After NSX Manager Cluster upgrade, NSX prechecks fail or subsequent NSX component upgrades remain stuck in PAUSED state.
search cancel

After NSX Manager Cluster upgrade, NSX prechecks fail or subsequent NSX component upgrades remain stuck in PAUSED state.

book

Article ID: 433494

calendar_today

Updated On:

Products

VMware NSX

Issue/Introduction

After the NSX Manager component has completed its upgrade to target version, users may notice that:

  1. Subsequent NSX Precheck operations fail or 

  2. Remaining NSX Component upgrades (Host / Edge or Finalize) cannot be started and remain in PAUSED state. 

To narrow down and identify the specific issue, perform the following actions: 

  1. Trigger the following GET API call on all nodes in the NSX Manager Cluster:

    https://{{nsx-mp-ip}}/api/v1/upgrade/status-summary 

    Note: On a cluster with 3 Manager nodes, this call needs to be invoked on the address of each of the 3 nodes.

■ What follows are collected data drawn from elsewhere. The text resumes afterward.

Lemma proper_split_join comps :
  Forall proper_segment comps ->
  Str.split "/" (Str.join "/" comps)
  = match comps with [] => [""] | _ => comps end.
Proof.
  intros Hc. destruct comps as [|x l]; [reflexivity|].
  apply split_join; [done|].
  eapply Forall_impl; [exact Hc|]. by intros y (_ & _ & _ & ?).
Qed.

Lemma fold_norm_proper n comps acc :
  Forall proper_segment comps ->
  fold_left (PosixPath.norm_step n) comps acc = (acc ++ comps)%list.
Proof.
  intros Hc. revert acc.
  induction Hc as [|x l (Hne & Hdot & Hdd & _) _ IH]; intros acc.
  - by rewrite List.app_nil_r.
  - cbn [fold_left]. rewrite IH. unfold PosixPath.norm_step.
    apply String.eqb_neq in Hne as ->. apply String.eqb_neq in Hdot as ->.
    apply String.eqb_neq in Hdd as ->. cbn [orb negb].
    by rewrite <- List.app_assoc.
Qed.

Lemma fold_norm_split n comps :
  Forall proper_segment comps ->
  fold_left (PosixPath.norm_step n) (Str.split "/" (Str.join "/" comps)) []
  = comps.
Proof.
  intros Hc. rewrite proper_split_join by done.
  destruct comps as [|x l]; [reflexivity|]. by rewrite fold_norm_proper.
Qed.

(** [normpath] leaves a canonical path as it is. *)
Lemma normpath_id r : canonical_path r -> PosixPath.normpath r = r.
Proof.
  intros (root & comps & Hroot & Hc & ->).
  pose proof (proper_join_head comps Hc) as Hhead.
  pose proof (fold_norm_split 1 comps Hc) as Hfold1.
  pose proof (fold_norm_split 2 comps Hc) as Hfold2.
  unfold Str.startswith in Hhead.
  set (J := Str.join "/" comps) in *.
  unfold PosixPath.normpath, PosixPath.initial_slashes, Str.startswith.
  destruct Hroot as [-> | ->].
  - change ("/" +:+ J) with (String "/" J).
    rewrite !prefix_cons, Hhead.
    replace (String.prefix "" J) with true by (by destruct J).
    cbn [andb String.eqb Ascii.eqb Bool.eqb].
    change (Str.split "/" (String "/" J)) with ("" :: Str.split "/" J).
    cbn [fold_left]. change (PosixPath.norm_step 1 [] "") with (@nil string).
    by rewrite Hfold1.
  - change ("//" +:+ J) with (String "/" (String "/" J)).
    rewrite !prefix_cons, Hhead.
    replace (String.prefix "" J) with true by (by destruct J).
    replace (String.prefix "" (String "/" J)) with true by done.
    cbn [andb negb String.eqb Ascii.eqb Bool.eqb].
    change (Str.split "/" (String "/" (String "/" J)))
      with ("" :: "" :: Str.split "/" J).
    cbn [fold_left].
    do 2 change (PosixPath.norm_step 2 [] "") with (@nil string).
    by rewrite Hfold2.
Qed.

Lemma canonical_head r : canonical_path r -> exists t, r = String "/" t.
Proof. intros (root & comps & [-> | ->] & _ & ->); by eexists. Qed.

Lemma canonical_abs r : canonical_path r -> PosixPath.isabs r = true.
Proof. intros [t ->]%canonical_head. by apply startswith_char. Qed.

Lemma canonical_no_tilde r :
  canonical_path r -> Str.startswith "~" r = false.
Proof.
  intros [t ->]%canonical_head.
  destruct (Str.startswith "~" (String "/" t)) eqn:Hs; [|done].
  by apply startswith_char in Hs.
Qed.

Lemma stringify_canonical os r :
  canonical_path r -> stringify_path os (VStr r) = Returns r.
Proof.
  intros Hr. unfold stringify_path. cbn.
  rewrite expanduser_other by by apply canonical_no_tilde.
  unfold PosixPath.abspath. rewrite canonical_abs by done.
  by rewrite normpath_id.
Qed.

Lemma length_app a b :
  String.length (a +:+ b) = String.length a + String.length b.
Proof.
  induction a as [|c a IH]; [reflexivity|].
  rewrite app_cons. cbn [String.length]. by rewrite IH.
Qed.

  2. Verify that the "overall_upgrade_status" is in "IN_PROGRESS" state on exactly one of the Management Plane nodes

  3. Verify that the "overall_upgrade_status" is in "PAUSED" state on the other Management Plane nodes. 

Environment

VMware NSX 9.1

Cause

This issue could be seen when the upgrade-coordinator (UC) service startup takes longer than expected (about 2 - 3 minutes) during the NSX Manager component upgrade phase. It can manifest as a precheck failure or NSX component upgrade being stuck

Resolution

  1. SSH (as root) to the NSX Manager node showing "overall_upgrade_status" as "IN_PROGRESS

  2. Restart the upgrade-coordinator service on the node with the following command:

    service upgrade-coordinator restart  (from admin cli)

    or

    systemctl restart upgrade-coordinator (from root cli)

  3. Wait 10 minutes. 

  4. SSH to all 3 NSX Manager nodes and trigger the following GET API call on all nodes:
    GET https://{{nsx-mp-ip}}/api/v1/upgrade/status-summary

    Ensure that they all show the same state of "overall_upgrade_status" (PAUSED). 

  5. It is now safe to proceed with subsequent upgrade operations.